From: Ihor Radchenko <yantar92@posteo.net>
To: Dmitry Gutov <dmitry@gutov.dev>
Cc: luangruo@yahoo.com, sbaugh@janestreet.com,
Eli Zaretskii <eliz@gnu.org>,
64735@debbugs.gnu.org
Subject: bug#64735: 29.0.92; find invocations are ~15x slower because of ignores
Date: Wed, 26 Jul 2023 09:09:28 +0000 [thread overview]
Message-ID: <878rb3m43b.fsf@localhost> (raw)
In-Reply-To: <35163e56-607d-9c5b-e3e8-5d5b548b3cb7@gutov.dev>
[-- Attachment #1: Type: text/plain, Size: 2592 bytes --]
Dmitry Gutov <dmitry@gutov.dev> writes:
>> (my-bench 10 "/usr/src/linux/" "")
>>
>> (("built-in" . "Elapsed time: 7.034326s (3.598539s in 14 GCs)")
>> ("built-in no filename handler alist" . "Elapsed time: 5.907194s (3.698456s in 15 GCs)")
>> ("with-find" . "Elapsed time: 6.078056s (4.052791s in 16 GCs)")
>> ("with-find-p" . "Elapsed time: 4.496762s (2.739565s in 11 GCs)")
>> ("with-find-sync" . "Elapsed time: 3.702760s (1.715160s in 7 GCs)"))
>
> Thanks, for the extra data point in particular.

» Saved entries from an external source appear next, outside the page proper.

(* ===== verification/UserMem.v ===== *)
(** * Memory of the active address space, as the kernel accesses it
      (src/kernel/src/usermode.rs)

    The system call handlers read and write user memory through raw pointers.
    [UserBytes] is what they need of a memory: fetching a byte and storing
    bytes.  Both may map a page, or panic, in the page-fault handler; [load] is
    the byte that a fetch finds.  [Mem], a map from addresses to bytes, is the
    ideal memory; a byte that was never written is zero, which is what a
    demand-paged page holds.  The memory behind the page tables is an instance
    in Spaces.v. *)

From S2P Require Import Prelude Abi Bytes Utf8.
Import Abi Bytes Utf8.

Module UserMem.

Class UserBytes (M : Type) : Type := {
  load : M -> Z -> Z;
  fetch : M -> Z -> outcome (Z * M);
  store : M -> Z -> list Z -> outcome M
}.

(** A memory that reading does not change. *)
Class Quiet (M : Type) {UB : UserBytes M} : Prop := fetch_load : forall m a, fetch m a = Done (load m a, m).

Notation Mem := (gmap Z Z).

Definition read8 (m : Mem) (a : Z) : Z := default 0 (m !! a).

Fixpoint write_bytes (m : Mem) (a : Z) (bytes : list Z) : Mem :=
  match bytes with
  | [] => m
  | b :: rest => write_bytes (<[a := b]> m) (a + 1) rest
  end.

#[export] Instance Mem_bytes : UserBytes Mem := {
  load := read8;
  fetch m a := Done (read8 m a, m);
  store m a bytes := Done (write_bytes m a bytes)
}.

#[export] Instance Mem_quiet : Quiet Mem.
Proof. intros m a. reflexivity. Qed.

Section Access.
Context {M : Type} {UB : UserBytes M}.

(** The bytes from an address on. *)
Fixpoint read_bytes (m : M) (a : Z) (n : nat) : list Z :=
  match n with
  | O => []
  | S n' => load m a :: read_bytes m (a + 1) n'
  end.

(** A 64-bit word. *)
Definition read64 (m : M) (a : Z) : Z := from_le (read_bytes m a 8).

(** Reading through a raw pointer: a byte, bytes, a [u64]. *)
Definition fetch8 {E} (a : Z) : stm M E Z := fun m => let! (byte, m') := fetch m a in Done (Ok byte, m').

Fixpoint fetch_bytes {E} (a : Z) (n : nat) : stm M E (list Z) :=
  match n with
  | O => sret []
  | S n' => let% byte := fetch8 a in let% rest := fetch_bytes (a + 1) n' in sret (byte :: rest)
  end.

Definition fetch64 {E} (a : Z) : stm M E Z := let% bytes := fetch_bytes a 8 in sret (from_le bytes).

(** The loop of [copy_user_cstr]: the bytes before the first zero, if it is
    among the next [n]. *)
Fixpoint cstr_loop (a : Z) (n : nat) (acc : list Z) : stm M ErrorCode (list Z) :=
  match n with
  | O => sfail EINVAL
  | S n' => let% byte := fetch8 a in if byte =? 0 then sret acc else cstr_loop (a + 1) n' (acc ++ [byte])
  end.

(** [copy_user_cstr], with a buffer of [n] bytes. *)
Definition copy_user_cstr (ptr : Z) (n : nat) : stm M ErrorCode string :=
  if ptr =? 0 then sfail EFAULT
  else
    let% bytes := cstr_loop ptr n [] in
    match from_utf8 bytes with Some s => sret s | None => sfail EINVAL end.

(** [copy_user_bytes]: the bytes that the first [len] of the buffer become. *)
Definition copy_user_bytes (ptr : Z) (len dst_len : nat) : stm M ErrorCode (list Z) :=
  if ptr =? 0 then sfail EFAULT
  else if (dst_len <? len)%nat then sfail EINVAL
  else fetch_bytes ptr len.

(** [copy_to_user_bytes]. *)
Definition copy_to_user_bytes (ptr : Z) (src : list Z) : stm M ErrorCode nat := fun m =>
  if ptr =? 0 then Done (Err EFAULT, m)
  else
    match src with
    | [] => Done (Ok 0%nat, m)
    | _ =>
        if U64_MAX <? ptr + Z.of_nat (length src) then Done (Err EFAULT, m)
        else let! m' := store m ptr src in Done (Ok (length src), m')
    end.

(** The bytes [l] are in memory at [a]. *)
Definition holds (m : M) (a : Z) (l : list Z) : Prop := read_bytes m a (length l) = l.

(** ** Lemmas *)

Lemma length_read_bytes (m : M) n : forall a, length (read_bytes m a n) = n.
Proof. induction n as [|n IH]; intros a; cbn; [reflexivity|now rewrite IH]. Qed.

Lemma read_bytes_app (m : M) k n : forall a, read_bytes m a (k + n) = read_bytes m a k ++ read_bytes m (a + Z.of_nat k) n.
Proof.
  induction k as [|k IH]; intros a; cbn [read_bytes Nat.add app].
  - now rewrite Z.add_0_r.
  - rewrite IH. do 3 f_equal. lia.
Qed.

Lemma read_bytes_ext (m m' : M) n : forall a,
  (forall x, a <= x < a + Z.of_nat n -> load m' x = load m x) -> read_bytes m' a n = read_bytes m a n.
Proof.
  induction n as [|n IH]; intros a Hx; cbn [read_bytes]; [reflexivity|].
  rewrite Hx, IH by (intros; try apply Hx; lia). reflexivity.
Qed.

Lemma holds_app (m : M) a l k : holds m a (l ++ k) <-> holds m a l /\ holds m (a + Z.of_nat (length l)) k.
Proof.
  unfold holds. rewrite length_app, read_bytes_app. split.
  - intros E. apply app_inj_1 in E; [assumption|]. apply length_read_bytes.
  - intros [-> ->]. reflexivity.
Qed.

(** What is below what is held becomes part of it. *)
Lemma holds_extend (m : M) a l k : holds m a l -> holds m (a - Z.of_nat k) (read_bytes m (a - Z.of_nat k) k ++ l).
Proof.
  intros Hl. apply holds_app. rewrite length_read_bytes. replace (a - Z.of_nat k + Z.of_nat k) with a by lia.
  split; [|assumption]. unfold holds. now rewrite length_read_bytes.
Qed.

Lemma holds_read64 (m : M) a x l : 0 <= x <= U64_MAX -> holds m a (to_le 8 x ++ l) -> read64 m a = x.
Proof.
  intros Hx [H _]%holds_app. unfold holds in H. rewrite length_to_le in H. unfold read64. rewrite H.
  apply from_to_le. unfold U64_MAX in Hx. lia.
Qed.

(** Reading a memory that does not change. *)
Section Unchanged.
Context {Q : Quiet M}.

Lemma fetch8_load {E} (m : M) a : fetch8 (E := E) a m = Done (Ok (load m a), m).
Proof. unfold fetch8. now rewrite fetch_load. Qed.

Lemma fetch_bytes_read {E} (m : M) n : forall a, fetch_bytes (E := E) a n m = Done (Ok (read_bytes m a n), m).
Proof. induction n as [|n IH]; intros a; cbn [fetch_bytes read_bytes]; [reflexivity|]. unfold sbind. now rewrite fetch8_load, IH. Qed.

Lemma fetch64_read {E} (m : M) a : fetch64 (E := E) a m = Done (Ok (read64 m a), m).
Proof. unfold fetch64, sbind. now rewrite fetch_bytes_read. Qed.

(** A string that is followed by a zero. *)
Lemma cstr_loop_holds (m : M) s rest : forall a n acc,
  Forall (fun b => b <> 0) s -> (length s < n)%nat -> holds m a (s ++ 0 :: rest) ->
  cstr_loop a n acc m = Done (Ok (acc ++ s), m).
Proof.
  induction s as [|b s IH]; intros a n acc Hs Hn Hh; destruct n as [|n]; cbn [length] in Hn; try lia;
    cbn [cstr_loop]; unfold sbind; rewrite fetch8_load.
  - unfold holds in Hh. cbn [app length read_bytes] in Hh. injection Hh as -> _. now rewrite app_nil_r.
  - inversion Hs as [|? ? Hb Hs']; subst. unfold holds in Hh. cbn [app length read_bytes] in Hh.
    injection Hh as -> Hh. apply Z.eqb_neq in Hb as ->.
    rewrite (IH _ _ _ Hs') by (assumption || lia). now rewrite <- app_assoc.
Qed.

End Unchanged.

(** Reading changes memory by fetches only. *)
Section Fetches.
Context (R : M -> M -> Prop) {HR : PreOrder R}.
Hypothesis HF : forall m a b m', fetch m a = Done (b, m') -> R m m'.

Lemma fetch8_leads {E} a : leads R (fetch8 (E := E) a).
Proof. intros m r m' ([b m1] & E1 & [= _ <-])%bind_Done. eauto. Qed.

Lemma fetch_bytes_leads {E} n : forall a, leads R (fetch_bytes (E := E) a n).
Proof. pose proof (@fetch8_leads E). induction n as [|n IH]; intros a; cbn [fetch_bytes]; leads_walk. Qed.

Lemma cstr_loop_leads n : forall a acc, leads R (cstr_loop a n acc).
Proof. pose proof (@fetch8_leads ErrorCode). induction n as [|n IH]; intros a acc; cbn [cstr_loop]; leads_walk. Qed.

Lemma copy_user_cstr_leads ptr n : leads R (copy_user_cstr ptr n).
Proof. pose proof cstr_loop_leads. unfold copy_user_cstr. leads_walk. Qed.

Lemma copy_user_bytes_leads ptr len n : leads R (copy_user_bytes ptr len n).
Proof. pose proof (@fetch_bytes_leads ErrorCode). unfold copy_user_bytes. leads_walk. Qed.

End Fetches.

End Access.

(** ** The ideal memory *)

Lemma read8_write m bytes : forall a x, x < a \/ a + Z.of_nat (length bytes) <= x ->
  read8 (write_bytes m a bytes) x = read8 m x.
Proof.
  revert m. induction bytes as [|b rest IH]; intros m a x Hx; cbn [write_bytes length] in *; [reflexivity|].
  rewrite IH by lia. unfold read8. now rewrite lookup_insert_ne by lia.
Qed.

Lemma write_holds bytes : forall m a, holds (write_bytes m a bytes) a bytes.
Proof.
  unfold holds. induction bytes as [|b rest IH]; intros m a; cbn [write_bytes read_bytes length]; [reflexivity|].
  rewrite IH. f_equal. rewrite read8_write by lia. unfold read8. now rewrite lookup_insert_eq.
Qed.

(** Writing elsewhere. *)
Lemma write_other m a l b bytes :
  b + Z.of_nat (length bytes) <= a \/ a + Z.of_nat (length l) <= b ->
  holds m a l -> holds (write_bytes m b bytes) a l.
Proof.
  intros Hd Hl. unfold holds in *. transitivity (read_bytes m a (length l)); [|assumption].
  apply read_bytes_ext. intros x Hx. apply read8_write. lia.
Qed.

(** Writing just below what is held. *)
Lemma write_below m a bytes l :
  holds m (a + Z.of_nat (length bytes)) l -> holds (write_bytes m a bytes) a (bytes ++ l).
Proof.
  intros Hl. apply holds_app. split; [apply write_holds|]. apply write_other; [lia|assumption].
Qed.

End UserMem.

Easy to see how it
> compares to the most efficient use of 'find', right (on GNU/Linix, at
> least)?
>
> It's also something to note that, GC-wise, numbers 1 and 2 are not the
> worst: the time must be spent somewhere else.
Indeed. I did more detailed analysis in
https://yhetil.org/emacs-devel/87cz0p2xlc.fsf@localhost/
Main contributors in the lisp versions are (in the order from most
significant to less significant) (1) file name handlers; (2) regexp
matching of the file names; (3) nconc calls in the current
`directory-files-recursively' implementation.
I have modified `directory-files-recursively' to avoid O(N^2) `nconc'
calls + bypassing regexp matches when REGEXP is nil.
Here are the results (using the attached modified version of your
benchmark file):
(my-bench 10 "/usr/src/linux/" "")
(("built-in" . "Elapsed time: 7.285597s (3.853368s in 6 GCs)")
("built-in no filename handler alist" . "Elapsed time: 5.855019s (3.760662s in 6 GCs)")
("built-in non-recursive no filename handler alist" . "Elapsed time: 5.817639s (4.326945s in 7 GCs)")
("built-in non-recursive no filename handler alist + skip re-match" . "Elapsed time: 2.708306s (1.871665s in 3 GCs)")
("with-find" . "Elapsed time: 6.082200s (4.262830s in 7 GCs)")
("with-find-p" . "Elapsed time: 4.325503s (3.058647s in 5 GCs)")
("with-find-sync" . "Elapsed time: 3.267648s (1.903655s in 3 GCs)"))
(let ((gc-cons-threshold most-positive-fixnum))
(my-bench 10 "/usr/src/linux/" ""))
(("built-in" . "Elapsed time: 2.754473s")
("built-in no filename handler alist" . "Elapsed time: 1.322443s")
("built-in non-recursive no filename handler alist" . "Elapsed time: 1.235044s")
("built-in non-recursive no filename handler alist + skip re-match" . "Elapsed time: 0.750275s")
("with-find" . "Elapsed time: 1.438510s")
("with-find-p" . "Elapsed time: 1.200876s")
("with-find-sync" . "Elapsed time: 1.349755s"))
If we forget about GC, Elisp version can get fairly close to GNU find.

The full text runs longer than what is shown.